The impact on business has varied. Companies that depend on people showing up — think restaurants, gymnasiums, and hotels — have been hit hard.
Conversely, businesses that benefit from online activity have seen a boon. Shares in Zoom, the now ubiquitous video conferencing platform, have soared more than 600% this year.
Let’s look at how the changing business environment has impacted domain sales and investments in 2020.
Flocking to the web
Businesses have quickly tried to adapt to the new world. They’ve found ways to deliver their products and services through the web as best as they can.
Restaurants have added online ordering for takeout and yoga instructors have started delivering lessons via computer.
This has led to a surge in domain name registrations. Domains are required for a web presence, so they are a good indicator of how many businesses are creating web presences.
This became apparent in the second quarter of this year (April – June) when people worldwide registered 11.1 million new .COM and .NET domain names. That was 800,000 more than they registered during the same period of 2019.
And in the third quarter (July – September), people registered a million more .COM and .NET domains than in the third quarter of 2019.
Services that help people create websites online have seen a similar surge in new customers.
What about the domain aftermarket?
In normal times, you’d assume that an increase in people starting online businesses would translate to a rise in domain aftermarket sales (sales of domains that are already registered).
These aren’t normal times, however. People are watching their bank balances closely. Businesses are struggling to make ends meet.
Anecdotally, some domain investors are experiencing their best year ever. But larger datasets paint a different picture. It may be that we are experiencing two markets: a strong one for low-priced domains, and a weak one for expensive domain sales.
This makes sense. People will be cautious before shelling out lots of money for domains.
With just a couple of months to go, DNJournal hasn’t charted any seven-figure domain name sales in 2020. Only two domains have sold for more than $500,000.
Compare this to 2019, which had six domain sales over a million dollars, and 13 that sold for more than $500,000.
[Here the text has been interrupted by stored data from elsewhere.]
(* ===== verification/Annotations.v ===== *)
(** * Annotations as the editor's operations read and change them

    internal/server/annotations.go (geometry and text of an annotation) and
    internal/server/annotation_actions.go ([deriveTextAnnotation] and what it is made
    of).  Maps the Go code changes in place are returned changed. *)

From Stdlib Require Import ZArith Lia Ascii String.
From stdpp Require Import base list strings.
From S2P Require Import Prelude GoStrings GoFloat Json JsonParse MediaFragment.

Module Annotations.
Import GoStr GoFloat Json JsonParse MediaFragment.
#[local] Open Scope Z_scope.

Inductive ann_err :=
| EFragment | EPercentFragment | EFragmentRange       (* parseXYWH *)
| ETarget (e : geometry_err)                           (* replace annotation target geometry *)
| EClone | ESvg.
#[export] Instance ann_err_eq_dec : EqDecision ann_err.
Proof. solve_decision. Defined.

Definition lift_target {A} (r : result geometry_err A) : result ann_err A :=
  match r with Ok a => Ok a | Err e => Err (ETarget e) end.

(** ** Geometry *)

(** One component: a finite number in the pixel range, rounded. *)
Definition parse_component (p : string) : option Z :=
  match ParseFloat (TrimSpace p) with
  | Some (Fin n d) => if (n <? 0) || (MaxPixelCoordinate * d <? n) then None else Some (round_away n d)
  | _ => None
  end.

Definition parseRoundedXYWH (fragment : string) : result ann_err box :=
  let fragment := strip_pixel fragment in
  if HasPrefix fragment "percent:" then Err EPercentFragment else
  match mapM parse_component (Split fragment ","%char) with
  | Some [x; y; w; h] => Ok {| bx := x; by_ := y; bw := w; bh := h |}
  | _ => Err EFragment
  end.

Record rect := { x1 : Z; y1 : Z; x2 : Z; y2 : Z }.
#[export] Instance rect_eq_dec : EqDecision rect.
Proof. solve_decision. Defined.

Definition parseXYWH (fragment : string) : result ann_err rect :=
  vals ← parseRoundedXYWH fragment;
  if (bx vals <? 0) || (by_ vals <? 0) || (bw vals <=? 0) || (bh vals <=? 0)
     || (MaxPixelCoordinate - bw vals <? bx vals) || (MaxPixelCoordinate - bh vals <? by_ vals)
  then Err EFragmentRange
  else Ok {| x1 := bx vals; y1 := by_ vals; x2 := bx vals + bw vals; y2 := by_ vals + bh vals |}.

Definition roundXYWHFragment (raw : string) : string :=
  match parseRoundedXYWH raw with Ok rounded => format_box rounded | Err _ => raw end.

(** ** Reading an annotation *)

(** A string, or the text of a [json.Number] (a [fmt.Stringer]). *)
Definition annStringValue (v : obj) (key : string) : string :=
  match jget v key with Some (JString s) => s | Some (JNumber n) => n | _ => "" end.

Definition extractCanvasURI (anno : obj) : string :=
  let on := TrimSpace (annStringValue anno "on") in
  let on := if bool_decide (on = ""%string) then TargetCanvas (default JNull (jget anno "target")) else on in
  let '(canvas, _, _) := Cut on "#"%char in canvas.

Definition extractFragment (anno : obj) : string :=
  match TargetPixelXYWH (default JNull (jget anno "target")) with
  | Ok (Some value) => value
  | _ => ""
  end.

(** The first entry of an array with text. *)
Fixpoint first_text (body : list json) : string :=
  match body with
  | [] => ""
  | entry :: body' =>
      let value := match entry with JObject o => TrimSpace (annStringValue o "value") | _ => "" end%string in
      if bool_decide (value = ""%string) then first_text body' else value
  end.

Definition extractAnnotationText (anno : obj) : string :=
  match jget anno "body" with
  | Some (JObject body) => TrimSpace (annStringValue body "value")
  | Some (JArray body) => first_text body
  | _ => ""
  end.

(** [strings.EqualFold(strings.TrimSpace(annStringValue(m, key)), want)] *)
Definition says (m : obj) (key want : string) : bool := EqualFold (TrimSpace (annStringValue m key)) want.

Definition is_textual (body : obj) : bool := says body "type" "TextualBody".

(** ** Changing the text *)

Definition textual_body (value : string) : json :=
  JObject (jset (jset (jset (jset [] "type" (JString "TextualBody")) "purpose" (JString "supplementing"))
    "format" (JString "text/plain")) "value" (JString (TrimSpace value))).

(** The first textual body of the array takes the value. *)
Fixpoint set_first (f : obj -> obj) (bodies : list json) : option (list json) :=
  match bodies with
  | [] => None
  | JObject body :: bodies' =>
      if is_textual body then Some (JObject (f body) :: bodies')
      else l ← set_first f bodies'; Some (JObject body :: l)
  | candidate :: bodies' => l ← set_first f bodies'; Some (candidate :: l)
  end.

Definition setAnnotationText (annotation : obj) (value : string) : obj :=
  let set body := jset body "value" (JString (TrimSpace value)) in
  let fresh := jset annotation "body" (JArray [textual_body value]) in
  match jget annotation "body" with
  | Some (JArray bodies) =>
      match set_first set bodies with
      | Some l => jset annotation "body" (JArray l)
      | None => jset annotation "body" (JArray (bodies ++ [textual_body value]))
      end
  | Some (JObject body) => if is_textual body then jset annotation "body" (JObject (set body)) else fresh
  | _ => fresh
  end.

(** [if m[key] == nil { m[key] = v }] *)
Definition set_default (m : obj) (key : string) (v : json) : obj :=
  if jget_nil m key then jset m key v else m.

Definition set_textual (text : string) (body : obj) : obj :=
  let body := jset (jset body "type" (JString "TextualBody")) "value" (JString text) in
  set_default (set_default body "purpose" (JString "supplementing")) "format" (JString "text/plain").

Definition textBodyWithValue (raw : option json) (text : string) : json :=
  let textual := JObject (set_textual text []) in
  match raw with
  | Some (JObject body) =>
      if is_textual body then JObject (set_textual text body) else JArray [JObject body; textual]
  | Some (JArray bodies) =>
      match set_first (set_textual text) bodies with
      | Some l => JArray l
      | None => JArray (bodies ++ [textual])
      end
  | _ => JArray [textual]
  end.

(** ** Identities of embedded resources *)

(** [delete(m, "id")], [delete(m, "@id")] *)
Definition clear_ids (m : obj) : obj := jdel (jdel m "id") "@id".

(** The first object, through nested arrays in order, that [f] changes. *)
Fixpoint clear_first (f : obj -> option obj) (raw : json) : option json :=
  match raw with
  | JObject m => m' ← f m; Some (JObject m')
  | JArray l =>
      l' ← (fix go l := match l with
             | [] => None
             | x :: l' => match clear_first f x with
                          | Some x' => Some (x' :: l')
                          | None => r ← go l'; Some (x :: r)
                          end
             end) l;
      Some (JArray l')
  | _ => None
  end.

Definition clearFirstTextualBodyIdentity (raw : json) : json :=
  default raw (clear_first (fun body => if is_textual body then Some (clear_ids body) else None) raw).

(** A fragment selector without an xywh, or with a bad one, is passed over. *)
Definition clear_fragment_ids (selector : obj) : option obj :=
  if says selector "type" "FragmentSelector" then
    match MediaFragmentPixelXYWH (as_string (jget selector "value")) with
    | Ok (Some _) => Some (clear_ids selector)
    | _ => None
    end
  else None.
Definition clearFirstFragmentIdentity (raw : json) : json := default raw (clear_first clear_fragment_ids raw).

(** [m[key]] changed in place, when it is there. *)
Definition update (m : obj) (key : string) (f : json -> json) : obj :=
  match jget m key with Some v => jset m key (f v) | None => m end.

Definition clear_target_ids (target : json) : json :=
  match target with
  | JObject t => JObject (update (clear_ids t) "selector" clearFirstFragmentIdentity)
  | _ => target
  end.
Definition clearMutableTargetResourceIDs (annotation : obj) : obj := update annotation "target" clear_target_ids.

Definition clearMutableEmbeddedResourceIDs (annotation : obj) : obj :=
  clearMutableTargetResourceIDs (update annotation "body" clearFirstTextualBodyIdentity).

(** ** Derived annotations *)

(** Through the encoded bytes. *)
Definition cloneAnnotation (annotation : obj) : result ann_err obj :=
  match DecodeJSON (Marshal (JObject annotation)) with
  | Some (JObject clone) => Ok clone
  | _ => Err EClone
  end.

(** [ocrpage.MapSVGPoints]: the points of an SVG document mapped by a function; [None]
    is its error. *)
Class SvgMapper := MapSVGPoints : string -> (Z * Z -> Z * Z) -> option string.

(** [int(f)] of a float: the least [int] when it does not fit (amd64). *)
Definition to_int (v : option Z) : Z :=
  match v with
  | Some z => if (- 2 ^ 63 <=? z) && (z <? 2 ^ 63) then z else - 2 ^ 63
  | None => - 2 ^ 63
  end.

(** [lo + int(math.Round(float64(p-old)*float64(width)/float64(oldWidth)))] *)
Definition scale (lo p old width oldWidth : Z) : Z :=
  let q := m ← fmul (of_int (wrap64 (p - old))) (of_int width); fdiv m (of_int oldWidth) in
  wrap64 (lo + to_int (f ← q; fround f)).

Definition map_point (old new : rect) (p : Z * Z) : Z * Z :=
  (scale (x1 new) p.1 (x1 old) (x2 new - x1 new) (x2 old - x1 old),
   scale (y1 new) p.2 (y1 old) (y2 new - y1 new) (y2 old - y1 old)).

Definition is_svg (selector : obj) : bool := bool_decide (jget selector "type" = Some (JString "SvgSelector")).

Definition remap_svg `{SvgMapper} (f : Z * Z -> Z * Z) (value : json) : result ann_err json :=
  match value with
  | JObject selector =>
      if is_svg selector then
        mapped ← of_option ESvg (MapSVGPoints (as_string (jget selector "value")) f);
        Ok (JObject (jset selector "value" (JString mapped)))
      else Ok value
  | _ => Ok value
  end.

Fixpoint remap_all `{SvgMapper} (f : Z * Z -> Z * Z) (l : list json) : result ann_err (list json) :=
  match l with
  | [] => Ok []
  | x :: l' => x' ← remap_svg f x; r ← remap_all f l'; Ok (x' :: r)
  end.

Definition remap_selectors `{SvgMapper} (f : Z * Z -> Z * Z) (target : obj) : result ann_err obj :=
  match jget target "selector" with
  | Some (JArray l) => l' ← remap_all f l; Ok (jset target "selector" (JArray l'))
  | Some other => v ← remap_svg f other; Ok (jset target "selector" v)
  | None => Ok target
  end.

(** [fmt.Sprintf("%d,%d,%d,%d", x1, y1, maxInt(1, x2-x1), maxInt(1, y2-y1))] *)
Definition format_rect (r : rect) : string :=
  format_box {| bx := x1 r; by_ := y1 r; bw := Z.max 1 (x2 r - x1 r); bh := Z.max 1 (y2 r - y1 r) |}.

Definition targetWithFragment `{UrlParser, SvgMapper} (raw : option json) (canvasURI : string) (r : rect)
    : result ann_err obj :=
  let old := parseXYWH (extractFragment (match raw with Some v => [("target"%string, v)] | None => [] end)) in
  target ← lift_target (ReplaceTargetPixelXYWH (default JNull raw) canvasURI (format_rect r));
  match old with
  | Ok o => if (x1 o <? x2 o) && (y1 o <? y2 o) then remap_selectors (map_point o r) target else Ok target
  | Err _ => Ok target
  end.

Definition deriveTextAnnotation `{UrlParser, SvgMapper} (template : obj) (id granularity canvasURI : string)
    (r : rect) (text : string) : result ann_err obj :=
  annotation ← cloneAnnotation template;
  let annotation := jset annotation "id" (JString id) in
  let annotation := jset annotation "type" (JString "Annotation") in
  let annotation := jset annotation "textGranularity" (JString granularity) in
  let annotation := set_default annotation "motivation" (JString "supplementing") in
  let annotation := jset annotation "body" (textBodyWithValue (jget annotation "body") (TrimSpace text)) in
  target ← targetWithFragment (jget annotation "target") canvasURI r;
  let annotation := jset annotation "target" (JObject target) in
  Ok (clearMutableEmbeddedResourceIDs annotation).

Definition buildLineAnnotation (id canvasURI : string) (r : rect) (text : string) : obj :=
  let source := jset (jset [] "id" (JString canvasURI)) "type" (JString "Canvas") in
  let target := jset (jset [] "source" (JObject source)) "selector"
                  (JObject (new_fragment_selector ("xywh=" ++ format_rect r)%string)) in
  jset (jset (jset (jset (jset (jset [] "id" (JString id)) "type" (JString "Annotation"))
    "textGranularity" (JString "line")) "motivation" (JString "supplementing"))
    "body" (JArray [textual_body text])) "target" (JObject target).

(** ** Geometry: bounds, and the integer boxes *)

Definition rect_ok (r : rect) : Prop :=
  0 <= x1 r /\ 0 <= y1 r /\ x1 r < x2 r /\ y1 r < y2 r /\ x2 r <= MaxPixelCoordinate /\ y2 r <= MaxPixelCoordinate.

Lemma parseXYWH_ok fragment r : parseXYWH fragment = Ok r -> rect_ok r.
Proof.
  unfold parseXYWH. destruct (parseRoundedXYWH fragment) as [b|]; [|done]. cbn. destruct (_ || _) eqn:E; [done|].
  repeat (apply orb_false_iff in E as [E ?]). intros [= <-]. unfold rect_ok. cbn. lia.
Qed.

Lemma parse_component_int p v : ParseUint (TrimSpace p) = Some v -> v <= MaxPixelCoordinate -> parse_component p = Some v.
Proof.
  intros Hp Hv. pose proof (ParseUint_range _ _ Hp) as [Hpos _].
  destruct (ParseFloat_digits _ _ Hp) as (f & Hf & d & Hd & ->); [unfold MaxPixelCoordinate in *; lia|].
  unfold parse_component. rewrite Hf. destruct (Z.ltb_spec (v * d) 0); [nia|].
  destruct (Z.ltb_spec (MaxPixelCoordinate * d) (v * d)); [nia|]. cbn [orb]. by rewrite round_int.
Qed.

(** Where the strict parser of [internal/iiif] accepts, the rounding one agrees. *)
Lemma parseRounded_strict raw b : parsePixelXYWH raw = Ok b -> parseRoundedXYWH raw = Ok b.
Proof.
  intros H. pose proof (parsePixelXYWH_inv raw b H) as (Hb & p1 & p2 & p3 & p4 & Hs & Hp).
  assert (Hper : HasPrefix (strip_pixel raw) "percent:" = false).
  { revert H. unfold parsePixelXYWH. by destruct (HasPrefix _ _). }
  unfold parseRoundedXYWH. rewrite Hper, Hs. unfold box_ok in Hb. cbn [parse_coordinates] in Hp.
  destruct (ParseUint (TrimSpace p1)) as [v1|] eqn:E1; [|done].
  destruct (ParseUint (TrimSpace p2)) as [v2|] eqn:E2; [|done].
  destruct (ParseUint (TrimSpace p3)) as [v3|] eqn:E3; [|done].
  destruct (ParseUint (TrimSpace p4)) as [v4|] eqn:E4; [|done]. cbn in Hp. injection Hp as -> -> -> ->.
  cbn [mapM]. rewrite (parse_component_int _ _ E1), (parse_component_int _ _ E2),
    (parse_component_int _ _ E3), (parse_component_int _ _ E4) by lia.
  by destruct b.
Qed.

Definition rect_of (b : box) : rect :=
  {| x1 := bx b; y1 := by_ b; x2 := bx b + bw b; y2 := by_ b + bh b |}.

Lemma parseXYWH_strict raw b : parsePixelXYWH raw = Ok b -> parseXYWH raw = Ok (rect_of b).
Proof.
  intros H. unfold parseXYWH. rewrite (parseRounded_strict raw b H).
  pose proof (parsePixelXYWH_inv raw b H) as [Hb _]. unfold box_ok in Hb. cbn [mbind result_bind].
  rewrite (proj2 (Z.ltb_ge _ _)), (proj2 (Z.ltb_ge _ _)), (proj2 (Z.leb_gt _ _)), (proj2 (Z.leb_gt _ _)),
    (proj2 (Z.ltb_ge _ _)), (proj2 (Z.ltb_ge _ _)) by lia. done.
Qed.

End Annotations.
So far in 2020, domain name sales database NameBio reports $93.3 million in domain name sales. The remainder of the year will have to be exceptionally strong to hit last year’s $150 million total. However, last year included an outlier sale of Voice.com for $30 million, suggesting that this year’s total might be just slightly below last year’s.
Both DNJournal and NameBio are only able to track public domain sales data. Many domain sales are private, and Escrow.com handles many of these.
Escrow.com reported that total transactions for domain names dropped from $85.8 million in the first quarter of this year to $55.2 million in the second quarter.
(As another sign of how COVID has impacted businesses, Escrow.com had a bit uptick in transactions involving personal protective equipment and use automobiles during the first half of the year.)
A mixed bag
The data show that COVID has had an impact on the domain name aftermarket. This impact seems to be somewhat segmented, with strong sales at the lower end of the market as businesses move online but sluggish activity at the high end of the market.
Of course, the pandemic will not last forever. While some domain investors are struggling, the future remains bright.